What needs to be done
Reproduce only what lies between the first line of the material below and the line containing "map f (repeat x n) = repeat (f x) n.", with both of those lines included and every line kept exact.

--- Data extract ---

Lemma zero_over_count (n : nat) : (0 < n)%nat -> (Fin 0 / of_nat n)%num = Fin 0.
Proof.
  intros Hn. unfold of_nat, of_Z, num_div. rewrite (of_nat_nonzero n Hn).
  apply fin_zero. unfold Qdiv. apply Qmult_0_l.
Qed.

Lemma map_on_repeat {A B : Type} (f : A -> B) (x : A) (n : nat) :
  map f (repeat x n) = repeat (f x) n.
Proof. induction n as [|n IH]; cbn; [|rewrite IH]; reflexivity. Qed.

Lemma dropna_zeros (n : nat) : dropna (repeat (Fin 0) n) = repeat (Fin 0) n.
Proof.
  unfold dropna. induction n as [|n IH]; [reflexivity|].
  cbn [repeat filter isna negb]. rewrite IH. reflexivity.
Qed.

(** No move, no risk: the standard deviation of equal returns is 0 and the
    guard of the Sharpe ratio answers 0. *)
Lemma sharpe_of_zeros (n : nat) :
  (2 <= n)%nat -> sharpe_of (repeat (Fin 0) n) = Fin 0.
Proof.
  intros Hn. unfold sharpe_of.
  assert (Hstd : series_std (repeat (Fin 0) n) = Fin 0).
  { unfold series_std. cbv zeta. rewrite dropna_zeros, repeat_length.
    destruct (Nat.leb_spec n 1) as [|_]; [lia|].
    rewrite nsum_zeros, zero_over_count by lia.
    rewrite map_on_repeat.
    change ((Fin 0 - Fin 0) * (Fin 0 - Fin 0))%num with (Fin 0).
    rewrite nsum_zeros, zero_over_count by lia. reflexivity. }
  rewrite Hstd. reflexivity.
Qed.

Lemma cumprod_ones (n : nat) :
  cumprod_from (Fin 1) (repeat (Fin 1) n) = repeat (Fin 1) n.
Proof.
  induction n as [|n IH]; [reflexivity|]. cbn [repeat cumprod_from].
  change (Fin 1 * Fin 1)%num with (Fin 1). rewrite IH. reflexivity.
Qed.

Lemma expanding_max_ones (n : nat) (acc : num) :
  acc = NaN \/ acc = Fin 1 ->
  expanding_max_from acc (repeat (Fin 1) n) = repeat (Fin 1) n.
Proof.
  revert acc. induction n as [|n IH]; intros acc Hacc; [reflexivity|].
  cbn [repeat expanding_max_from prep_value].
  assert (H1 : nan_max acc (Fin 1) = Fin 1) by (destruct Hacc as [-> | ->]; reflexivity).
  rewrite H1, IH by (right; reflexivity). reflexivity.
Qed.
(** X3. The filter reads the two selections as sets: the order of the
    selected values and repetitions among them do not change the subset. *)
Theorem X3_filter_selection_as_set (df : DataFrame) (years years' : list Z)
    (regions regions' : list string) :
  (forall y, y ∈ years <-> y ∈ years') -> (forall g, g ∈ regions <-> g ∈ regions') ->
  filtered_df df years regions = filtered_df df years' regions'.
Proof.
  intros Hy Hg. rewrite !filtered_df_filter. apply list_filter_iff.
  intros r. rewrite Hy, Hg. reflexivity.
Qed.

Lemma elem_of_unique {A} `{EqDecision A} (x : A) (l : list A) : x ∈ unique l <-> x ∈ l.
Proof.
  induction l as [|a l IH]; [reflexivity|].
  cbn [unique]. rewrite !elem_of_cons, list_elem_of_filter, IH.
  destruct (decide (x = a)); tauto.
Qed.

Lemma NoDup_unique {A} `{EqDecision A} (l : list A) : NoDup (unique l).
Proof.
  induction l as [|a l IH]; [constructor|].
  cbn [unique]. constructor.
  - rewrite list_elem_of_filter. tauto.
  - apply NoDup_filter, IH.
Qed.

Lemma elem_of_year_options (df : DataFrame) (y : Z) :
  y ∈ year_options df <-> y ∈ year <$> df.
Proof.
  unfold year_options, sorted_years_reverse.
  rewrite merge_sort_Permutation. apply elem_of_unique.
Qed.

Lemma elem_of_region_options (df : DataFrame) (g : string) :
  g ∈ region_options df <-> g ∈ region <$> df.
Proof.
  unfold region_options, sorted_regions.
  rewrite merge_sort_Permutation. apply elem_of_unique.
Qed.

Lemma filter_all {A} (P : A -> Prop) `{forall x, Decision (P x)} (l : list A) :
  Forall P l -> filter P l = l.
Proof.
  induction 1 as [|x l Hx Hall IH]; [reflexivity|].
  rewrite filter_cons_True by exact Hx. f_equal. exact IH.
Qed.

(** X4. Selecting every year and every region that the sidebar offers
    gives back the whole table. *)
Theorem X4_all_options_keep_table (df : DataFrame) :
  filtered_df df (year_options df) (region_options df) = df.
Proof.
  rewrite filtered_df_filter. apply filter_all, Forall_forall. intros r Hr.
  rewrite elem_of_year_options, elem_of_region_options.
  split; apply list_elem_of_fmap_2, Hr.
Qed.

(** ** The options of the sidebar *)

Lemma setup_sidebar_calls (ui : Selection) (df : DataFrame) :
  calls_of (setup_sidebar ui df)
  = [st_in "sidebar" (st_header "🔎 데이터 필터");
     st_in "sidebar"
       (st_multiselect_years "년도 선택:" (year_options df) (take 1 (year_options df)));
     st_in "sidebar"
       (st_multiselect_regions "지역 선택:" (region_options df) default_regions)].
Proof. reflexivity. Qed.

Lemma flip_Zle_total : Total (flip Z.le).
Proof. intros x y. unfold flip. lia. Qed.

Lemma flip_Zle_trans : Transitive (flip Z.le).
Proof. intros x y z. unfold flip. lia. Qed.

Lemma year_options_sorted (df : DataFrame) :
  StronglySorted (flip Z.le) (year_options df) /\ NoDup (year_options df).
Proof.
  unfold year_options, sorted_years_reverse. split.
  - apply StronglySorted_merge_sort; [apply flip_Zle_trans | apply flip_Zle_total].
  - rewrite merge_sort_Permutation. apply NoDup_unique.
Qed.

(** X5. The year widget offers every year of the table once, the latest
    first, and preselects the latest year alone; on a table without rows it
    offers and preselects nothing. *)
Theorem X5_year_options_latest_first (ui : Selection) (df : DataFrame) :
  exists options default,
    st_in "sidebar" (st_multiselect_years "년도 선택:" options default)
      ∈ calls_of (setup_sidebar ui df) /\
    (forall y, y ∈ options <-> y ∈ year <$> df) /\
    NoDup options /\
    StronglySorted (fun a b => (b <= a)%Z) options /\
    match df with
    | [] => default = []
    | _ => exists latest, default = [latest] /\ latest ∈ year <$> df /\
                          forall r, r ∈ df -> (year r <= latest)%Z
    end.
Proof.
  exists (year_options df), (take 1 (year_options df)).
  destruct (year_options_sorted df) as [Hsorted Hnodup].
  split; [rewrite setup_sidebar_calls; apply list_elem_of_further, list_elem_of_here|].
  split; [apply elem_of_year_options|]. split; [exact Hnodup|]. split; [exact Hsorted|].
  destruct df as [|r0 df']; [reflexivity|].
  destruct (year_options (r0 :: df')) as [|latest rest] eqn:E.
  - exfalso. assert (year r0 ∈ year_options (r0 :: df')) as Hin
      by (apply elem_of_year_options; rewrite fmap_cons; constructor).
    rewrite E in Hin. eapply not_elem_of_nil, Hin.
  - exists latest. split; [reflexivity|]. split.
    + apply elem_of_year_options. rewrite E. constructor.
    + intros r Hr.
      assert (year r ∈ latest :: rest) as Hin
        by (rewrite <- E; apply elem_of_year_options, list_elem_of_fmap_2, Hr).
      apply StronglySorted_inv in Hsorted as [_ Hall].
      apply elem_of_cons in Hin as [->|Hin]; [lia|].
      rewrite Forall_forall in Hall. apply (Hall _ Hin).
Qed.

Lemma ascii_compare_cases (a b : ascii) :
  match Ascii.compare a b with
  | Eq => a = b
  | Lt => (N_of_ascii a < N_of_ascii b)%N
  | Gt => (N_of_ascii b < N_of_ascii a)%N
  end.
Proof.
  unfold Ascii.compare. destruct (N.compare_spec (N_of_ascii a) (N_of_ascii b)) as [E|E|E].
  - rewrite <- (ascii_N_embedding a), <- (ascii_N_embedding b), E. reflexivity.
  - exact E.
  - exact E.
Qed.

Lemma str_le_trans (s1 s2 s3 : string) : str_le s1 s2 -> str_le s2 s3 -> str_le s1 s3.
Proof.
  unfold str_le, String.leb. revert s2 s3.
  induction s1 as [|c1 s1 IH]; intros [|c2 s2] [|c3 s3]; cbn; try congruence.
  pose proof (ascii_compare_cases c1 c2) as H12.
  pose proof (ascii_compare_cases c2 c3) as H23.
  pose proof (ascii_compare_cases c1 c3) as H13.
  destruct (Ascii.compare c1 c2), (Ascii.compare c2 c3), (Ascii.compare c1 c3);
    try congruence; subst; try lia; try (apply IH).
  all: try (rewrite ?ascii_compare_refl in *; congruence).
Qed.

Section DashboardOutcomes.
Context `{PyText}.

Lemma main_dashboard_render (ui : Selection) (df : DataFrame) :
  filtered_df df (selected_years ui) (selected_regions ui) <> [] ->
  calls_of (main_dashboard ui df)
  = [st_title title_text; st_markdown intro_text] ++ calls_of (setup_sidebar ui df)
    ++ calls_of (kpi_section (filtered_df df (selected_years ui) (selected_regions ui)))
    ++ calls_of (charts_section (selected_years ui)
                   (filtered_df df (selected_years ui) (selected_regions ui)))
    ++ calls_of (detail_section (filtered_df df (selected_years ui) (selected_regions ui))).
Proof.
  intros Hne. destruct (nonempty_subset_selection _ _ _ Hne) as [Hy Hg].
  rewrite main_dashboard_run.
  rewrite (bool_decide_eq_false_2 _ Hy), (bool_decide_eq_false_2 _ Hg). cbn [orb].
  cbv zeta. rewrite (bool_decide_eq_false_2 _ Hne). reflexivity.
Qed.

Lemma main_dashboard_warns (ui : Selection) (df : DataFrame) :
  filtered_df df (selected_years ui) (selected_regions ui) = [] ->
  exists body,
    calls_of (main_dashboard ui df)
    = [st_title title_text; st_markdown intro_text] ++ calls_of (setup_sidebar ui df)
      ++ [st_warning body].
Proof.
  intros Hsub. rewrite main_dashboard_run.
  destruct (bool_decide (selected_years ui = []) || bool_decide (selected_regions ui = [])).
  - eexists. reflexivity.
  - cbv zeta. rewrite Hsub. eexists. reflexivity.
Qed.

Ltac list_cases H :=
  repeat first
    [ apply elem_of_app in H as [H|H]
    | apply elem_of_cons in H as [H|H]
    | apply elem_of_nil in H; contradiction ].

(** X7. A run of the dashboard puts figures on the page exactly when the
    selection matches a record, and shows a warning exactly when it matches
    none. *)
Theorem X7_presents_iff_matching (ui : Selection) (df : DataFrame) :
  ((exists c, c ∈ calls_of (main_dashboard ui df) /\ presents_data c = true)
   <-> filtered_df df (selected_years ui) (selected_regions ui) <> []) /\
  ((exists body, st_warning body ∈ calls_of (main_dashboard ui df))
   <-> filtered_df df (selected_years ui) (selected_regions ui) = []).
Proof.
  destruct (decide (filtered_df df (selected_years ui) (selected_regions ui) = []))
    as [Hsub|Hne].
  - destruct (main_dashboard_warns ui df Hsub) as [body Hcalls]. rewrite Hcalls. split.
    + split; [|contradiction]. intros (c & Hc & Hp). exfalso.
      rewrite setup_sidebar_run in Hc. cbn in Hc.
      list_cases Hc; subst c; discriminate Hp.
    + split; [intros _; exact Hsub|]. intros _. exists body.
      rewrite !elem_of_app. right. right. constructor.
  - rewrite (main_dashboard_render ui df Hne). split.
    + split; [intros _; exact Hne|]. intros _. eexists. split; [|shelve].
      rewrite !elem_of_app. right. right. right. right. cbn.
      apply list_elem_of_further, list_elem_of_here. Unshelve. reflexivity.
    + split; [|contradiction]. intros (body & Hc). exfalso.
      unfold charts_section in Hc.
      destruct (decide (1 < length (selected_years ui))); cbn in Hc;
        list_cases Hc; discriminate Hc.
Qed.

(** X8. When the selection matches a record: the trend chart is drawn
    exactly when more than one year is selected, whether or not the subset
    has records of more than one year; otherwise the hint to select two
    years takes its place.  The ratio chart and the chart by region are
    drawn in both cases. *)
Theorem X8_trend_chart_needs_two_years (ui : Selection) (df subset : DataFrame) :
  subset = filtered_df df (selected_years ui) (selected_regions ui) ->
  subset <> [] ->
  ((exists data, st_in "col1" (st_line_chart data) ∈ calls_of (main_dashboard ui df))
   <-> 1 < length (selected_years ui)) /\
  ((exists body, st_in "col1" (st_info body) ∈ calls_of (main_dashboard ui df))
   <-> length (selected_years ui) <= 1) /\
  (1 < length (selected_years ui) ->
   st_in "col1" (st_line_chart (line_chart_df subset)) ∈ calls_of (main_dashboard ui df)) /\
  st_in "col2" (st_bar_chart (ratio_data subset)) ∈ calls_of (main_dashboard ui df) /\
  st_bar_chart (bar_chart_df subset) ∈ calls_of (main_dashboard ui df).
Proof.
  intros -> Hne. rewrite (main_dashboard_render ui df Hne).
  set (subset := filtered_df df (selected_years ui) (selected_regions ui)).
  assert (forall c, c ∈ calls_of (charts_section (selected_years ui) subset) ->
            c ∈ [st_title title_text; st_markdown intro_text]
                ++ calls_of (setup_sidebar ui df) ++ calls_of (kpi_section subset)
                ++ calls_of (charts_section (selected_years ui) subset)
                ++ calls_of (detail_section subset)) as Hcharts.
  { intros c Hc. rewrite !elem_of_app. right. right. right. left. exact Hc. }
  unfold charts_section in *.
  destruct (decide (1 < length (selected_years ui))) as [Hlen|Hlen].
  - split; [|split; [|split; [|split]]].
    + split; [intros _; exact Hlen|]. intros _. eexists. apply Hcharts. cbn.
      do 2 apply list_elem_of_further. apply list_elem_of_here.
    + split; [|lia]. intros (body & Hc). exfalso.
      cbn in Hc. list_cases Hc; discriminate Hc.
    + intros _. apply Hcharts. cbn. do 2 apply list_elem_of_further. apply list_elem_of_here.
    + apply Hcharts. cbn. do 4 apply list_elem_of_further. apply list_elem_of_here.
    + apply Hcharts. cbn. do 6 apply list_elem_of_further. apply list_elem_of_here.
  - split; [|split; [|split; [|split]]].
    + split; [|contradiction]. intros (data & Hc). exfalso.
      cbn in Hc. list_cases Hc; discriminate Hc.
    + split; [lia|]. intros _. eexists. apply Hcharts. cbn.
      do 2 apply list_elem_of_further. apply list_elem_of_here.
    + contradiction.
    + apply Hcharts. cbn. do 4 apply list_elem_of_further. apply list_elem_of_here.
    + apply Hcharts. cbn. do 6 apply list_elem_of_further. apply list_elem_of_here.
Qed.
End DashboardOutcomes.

---

Solution to this exercise
Lemma zero_over_count (n : nat) : (0 < n)%nat -> (Fin 0 / of_nat n)%num = Fin 0.
Proof.
  intros Hn. unfold of_nat, of_Z, num_div. rewrite (of_nat_nonzero n Hn).
  apply fin_zero. unfold Qdiv. apply Qmult_0_l.
Qed.

Lemma map_on_repeat {A B : Type} (f : A -> B) (x : A) (n : nat) :
  map f (repeat x n) = repeat (f x) n.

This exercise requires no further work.